October 3, 2013
North Dawes Glacier reached the Endicott Arm as a calving glacier when visited by John Muir in the 1880’s. By 1923 the glacier had retreated a half kilometer and was no longer tidewater. The American Geographical Society under the leadership of William O. Field observed the glacier several times from 1941 to 1961 observing a retreat of 1.8 km from 1923-1961. Here we examine the retreat of the North Dawes Glacier from 1990-2013 and observe some disquieting signs on upper portions of the glacier. The first image is a 1929 image from William Cooper an ecologist from the Univ. of Minnesota of the glacier in 1929 when it was still near Endicott Arm. The second is from Google Earth with the blue arrows indicate the flow direction for the glacier, the lighter blue arrows tributaries that no longer reach the main glacier. . When I first saw the North Dawes Glacier in 1982 from a plane a small lake had formed at the terminus. In the 1990 Landsat image the glacier ended in a lake that is 1.2 km long, yellow arrow. By 2005 the glacier had retreated another 1.3 km and the lake was long 2.5 km, red arrow. In 2013 the glacier has retreated out of the lake, pink arrow and terminates at a small new developing lake orange arrow.

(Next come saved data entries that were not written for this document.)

Lemma turned_down_is_monotone_witness :
  exists response,
    build_day_timeline crowded_request = Return response
    /\ forall t',
         In t' [FlexibleTask.mk "long" "Long" 200 1 "work";
                FlexibleTask.mk "also" "Also long" 200 2 "work";
                FlexibleTask.mk "short" "Short" 60 3 "admin"] ->
         200 <= FlexibleTask.duration_minutes t' ->
         In t' (TimelineResponse.unscheduled_tasks response).
Proof.
  apply (turned_down_is_monotone crowded_request []
           [FlexibleTask.mk "also" "Also long" 200 2 "work";
            FlexibleTask.mk "short" "Short" 60 3 "admin"]
           (FlexibleTask.mk "long" "Long" 200 1 "work")
           (loop_start crowded_request)).
  - reflexivity.
  - reflexivity.
  - reflexivity.
  - repeat constructor.
Defined.

(** X10. A task longer than every gap that the fixed blocks and the buffer
    leave is never scheduled: on a valid request it is in
    [unscheduled_tasks]. *)
Theorem too_long_is_unscheduled (request : DayScheduleRequest.t) (t : FlexibleTask.t) :
  valid_request request = true ->
  In t (DayScheduleRequest.flexible_tasks request) ->
  Forall (fun g => Interval.duration g < FlexibleTask.duration_minutes t)
         (initial_gaps request) ->
  exists response,
    build_day_timeline request = Return response
    /\ In t (TimelineResponse.unscheduled_tasks response).
Proof.
  intros Hv Hin Hshort.
  destruct (valid_request_runs _ Hv) as (final & response & Hrun).
  exists response. split; [apply (run_returns _ _ _ Hrun)|].
  destruct (assign_loop_short_gaps _ _ (loop_start request) _
              (prioritized_nonneg _ Hv) Hshort (run_loop _ _ _ Hrun)) as (_ & H).
  rewrite (run_unscheduled _ _ _ Hrun). apply H; [|lia].
  now apply sorted_In.
Qed.

Lemma too_long_is_unscheduled_witness :
  exists response,
    build_day_timeline crowded_request = Return response
    /\ In (FlexibleTask.mk "also" "Also long" 200 2 "work")
          (TimelineResponse.unscheduled_tasks response).
Proof.
  apply (too_long_is_unscheduled crowded_request
           (FlexibleTask.mk "also" "Also long" 200 2 "work")).
  - reflexivity.
  - right. right. now left.
  - repeat constructor.
Defined.

Lemma total_duration_app (l1 l2 : list Interval.t) :
  total_duration (l1 ++ l2) = total_duration l1 + total_duration l2.
Proof.
  induction l1 as [|x l1 IH]; simpl; [reflexivity|]. rewrite IH. lia.
Qed.

Lemma total_duration_perm (l l' : list Interval.t) :
  Permutation l l' -> total_duration l = total_duration l'.
Proof.
  induction 1; simpl; lia.
Qed.

Lemma total_duration_leftover (gap : Interval.t) (d : Z) :
  d <= Interval.duration gap ->
  total_duration (leftover gap d) = Interval.duration gap - d.
Proof.
  unfold leftover, Interval.duration. intros Hfit.
  destruct (Interval.start gap + d <? Interval.end_ gap) eqn:E;
    unfold total_duration, Interval.duration; simpl; lia.
Qed.

(** The minutes of the pool and of the scheduled tasks, taken together,
    do not change in a turn of the loop. *)
Lemma assign_step_conserves (st st' : assign_state) (task : FlexibleTask.t) :
  assign_step st task = Return st' ->
  total_duration (regions st') = total_duration (regions st).
Proof.
  intros Hstep. destruct (assign_step_cases st task) as (st2 & Hst2 & Hcase).
  rewrite Hstep in Hst2. injection Hst2 as <-.
  destruct Hcase as [(_ & ->) | (gap & l1 & l2 & Hg & _ & Hfit & _ & _ & ->)];
    [reflexivity|].
  unfold regions. rewrite Hg. simpl. rewrite map_app.
  rewrite !total_duration_app, (total_duration_leftover _ _ Hfit). simpl.
  unfold Interval.duration, task_span, bind_task. simpl. lia.
Qed.

Lemma assign_loop_conserves (tasks : list FlexibleTask.t) :
  forall st st',
    foldM assign_step tasks st = Return st' ->
    total_duration (regions st') = total_duration (regions st).
Proof.
  induction tasks as [|task tasks IH]; simpl; intros st st' Hrun.
  - now injection Hrun as <-.
  - apply bind_Return in Hrun. destruct Hrun as (st1 & Hstep & Hrun).
    rewrite (IH _ _ Hrun). now apply (assign_step_conserves st st1 task).
Qed.

Lemma total_duration_proper (l : list Interval.t) :
  Forall proper l -> 0 <= total_duration l.
Proof.
  induction 1 as [|x l Hx _ IH]; simpl; [lia|].
  unfold proper, Interval.duration in *. lia.
Qed.

(** X11. No minute is lost or invented by the assignment loop: on a valid
    request the minutes of the scheduled tasks and of the gaps left in the
    pool add up to the minutes of the gaps the loop started from, so the
    scheduled tasks never take more time than the gaps offered. *)
Theorem scheduled_time_is_conserved (request : DayScheduleRequest.t) :
  valid_request request = true ->
  exists response st,
    build_day_timeline request = Return response
    /\ foldM assign_step (prioritized request) (loop_start request) = Return st
    /\ total_duration (map task_span (TimelineResponse.scheduled_tasks response))
       + total_duration (available_gaps st)
       = total_duration (initial_gaps request)
    /\ total_duration (map task_span (TimelineResponse.scheduled_tasks response))
       <= total_duration (initial_gaps request).
Proof.
  intros Hv. destruct (valid_request_runs _ Hv) as (st & response & Hrun).
  exists response, st. split; [apply (run_returns _ _ _ Hrun)|].
  split; [apply (run_loop _ _ _ Hrun)|].
  assert (Hc := assign_loop_conserves _ _ _ (run_loop _ _ _ Hrun)).
  unfold regions in Hc. rewrite total_duration_app in Hc. simpl in Hc.
  fold (initial_gaps request) in Hc.
  assert (Hsame : total_duration (map task_span (TimelineResponse.scheduled_tasks response))
                  = total_duration (map task_span (scheduled_tasks st))).
  { apply total_duration_perm, Permutation_map.
    rewrite (run_scheduled _ _ _ Hrun). apply sorted_perm. }
  rewrite Hsame. split; [exact Hc|].
  destruct (run_inv _ _ _ Hrun) as (Hp & _). unfold regions in Hp.
  apply Forall_app in Hp. destruct Hp as [_ Hp].
  apply total_duration_proper in Hp. lia.
Qed.

Lemma scheduled_time_is_conserved_witness :
  exists response st,
    build_day_timeline example_request = Return response
    /\ foldM assign_step (prioritized example_request) (loop_start example_request)
       = Return st
    /\ total_duration (map task_span (TimelineResponse.scheduled_tasks response))
       + total_duration (available_gaps st)
       = total_duration (initial_gaps example_request)
    /\ total_duration (map task_span (TimelineResponse.scheduled_tasks response))
       <= total_duration (initial_gaps example_request).
Proof.
  apply (scheduled_time_is_conserved example_request). reflexivity.
Defined.

Lemma within_trans (x y z : Interval.t) : within x y -> within y z -> within x z.
Proof. unfold within. lia. Qed.

Lemma within_refl (x : Interval.t) : within x x.
Proof. unfold within. lia. Qed.

(** Every scheduled task and every gap of the pool lies inside one of the
    gaps of [origin]. *)
Lemma assign_loop_within (origin : list Interval.t) (tasks : list FlexibleTask.t) :
  forall st st',
    Forall (fun task => 0 <= FlexibleTask.duration_minutes task) tasks ->
    Forall (fun x => exists g, In g origin /\ within x g) (regions st) ->
    foldM assign_step tasks st = Return st' ->
    Forall (fun x => exists g, In g origin /\ within x g) (regions st').
Proof.
  induction tasks as [|task tasks IH]; simpl; intros st st' Hpos Hin Hrun.
  - now injection Hrun as <-.
  - inversion Hpos as [|? ? Hp Hpos']; subst.
    apply bind_Return in Hrun. destruct Hrun as (st1 & Hstep & Hrun).
    apply (IH _ _ Hpos') in Hrun; [exact Hrun|]. clear IH Hrun.
    destruct (assign_step_cases st task) as (st2 & Hst2 & Hcase).
    rewrite Hstep in Hst2. injection Hst2 as <-.
    destruct Hcase as [(_ & ->) | (gap & Hp')]; [exact Hin|].
    destruct (placed_regions _ _ _ _ Hp') as (others & Hr & Hr').
    destruct Hp' as (l1 & l2 & _ & _ & Hfit & _).
    eapply Permutation_Forall; [symmetry; exact Hr'|].
    apply (Permutation_Forall Hr) in Hin.
    inversion Hin as [|? ? (g & Hg & Hgg) Hothers]; subst.
    unfold Interval.duration in Hfit.
    constructor; [|apply Forall_app; split; [|exact Hothers]].
    + exists g. split; [exact Hg|]. eapply within_trans; [|exact Hgg].
      unfold within. simpl. lia.
    + unfold leftover.
      destruct (Interval.start gap + FlexibleTask.duration_minutes task
                <? Interval.end_ gap); repeat constructor.
      exists g. split; [exact Hg|]. eapply within_trans; [|exact Hgg].
      unfold within. simpl. lia.
Qed.

(** X12. A task is never split nor moved out of a gap: on a valid request
    the interval of every scheduled task lies inside a single one of the
    gaps that the fixed blocks and the buffer leave. *)
Theorem scheduled_inside_one_gap (request : DayScheduleRequest.t) :
  valid_request request = true ->
  exists response,
    build_day_timeline request = Return response
    /\ forall k,
         In k (TimelineResponse.scheduled_tasks response) ->
         exists g, In g (initial_gaps request) /\ within (task_span k) g.
Proof.
  intros Hv. destruct (valid_request_runs _ Hv) as (st & response & Hrun).
  exists response. split; [apply (run_returns _ _ _ Hrun)|].
  intros k Hk. apply (scheduled_response_In _ _ _ k Hrun) in Hk.
  assert (H : Forall (fun x => exists g, In g (initial_gaps request) /\ within x g)
                     (regions st)).
  { apply (assign_loop_within (initial_gaps request) (prioritized request)
             (loop_start request) st (prioritized_nonneg _ Hv));
      [|apply (run_loop _ _ _ Hrun)].
    unfold regions, loop_start. simpl. fold (initial_gaps request).
    apply Forall_forall. intros g Hg. exists g. split; [exact Hg | apply within_refl]. }
  unfold regions in H. apply Forall_app in H. destruct H as [H _].
  rewrite Forall_forall in H. apply H. now apply in_map.
Qed.

Lemma scheduled_inside_one_gap_witness :
  exists response,
    build_day_timeline buffered_request = Return response
    /\ forall k,
         In k (TimelineResponse.scheduled_tasks response) ->
         exists g, In g (initial_gaps buffered_request) /\ within (task_span k) g.
Proof.
  apply (scheduled_inside_one_gap buffered_request). reflexivity.
Defined.

(** ** The order of the tasks *)

Lemma triple_le_total (a b : Z * Z * string) :
  triple_le a b = false -> triple_le b a = true.
Proof.
  destruct a as [[a1 a2] a3], b as [[b1 b2] b3]. unfold triple_le.
  destruct (String.leb_total a3 b3) as [H|H]; rewrite H; lia.
Qed.

Lemma task_key_taken_before (a b : FlexibleTask.t) :
  task_key_le a b = true -> taken_before a b.
Proof.
  unfold task_key_le, triple_le, taken_before. lia.
Qed.

Lemma taken_before_trans : Relations_1.Transitive taken_before.
Proof. unfold taken_before. intros x y z. lia. Qed.

Lemma prioritized_taken_before (request : DayScheduleRequest.t) :
  StronglySorted taken_before (prioritized request).
Proof.
  apply Sorted_StronglySorted; [exact taken_before_trans|].
  eapply Sorted_weaken; [exact task_key_taken_before|].
  apply sorted_Sorted. intros x y. apply triple_le_total.
Qed.


Lemma StronglySorted_remove {A : Type} (R : A -> A -> Prop) (l1 l2 : list A) (x : A) :
  StronglySorted R (l1 ++ x :: l2) -> StronglySorted R (l1 ++ l2).
Proof.
  induction l1 as [|y l1 IH]; simpl; intros H; inversion H as [|? ? Hs Hy]; subst.
  - exact Hs.
  - constructor; [auto|]. apply Forall_app in Hy. destruct Hy as [H1 H2].
    inversion H2; subst. apply Forall_app. now split.
Qed.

The lake is 2.8 km long, but will likely become shorter as glacier sediments infill the upstream end. There are some stagnant ice cored moraine areas between the 2013 terminus and the lake. The terminus retreated 3.1 km between 1990 and 2013.
1990 Landsat image
2005 Landsat image
2008 Landsat image
The retreat of the terminus of North Dawes Glacier is the result of diminished accumulation higher on the glacier and increased melt. Two indicators of the impact on the upper glacier is the separation of one of the former tributaries, black arrow, from 1990 to 2013. A second is the tributary higher up on the glacier that was formerly a snowcovered basin feeding the main glacier, green arrow. In 2005 and 2013 it is evident that this basin is no longer a location where snowpack is retained. The result is thinning and exposure of new areas of bedrock, indicating the demise of this tributary even though it is 7 km above the terminus. The basin is mainly at 950-1100 m which is now below the end of the summer snowline (ELA) most years. This glacier is retreating at approximately the same rate as nearby Sawyer Glacier, but is losing a greater percentage of its total area and length. North Dawes is also retreating much more than nearby Baird Glacier.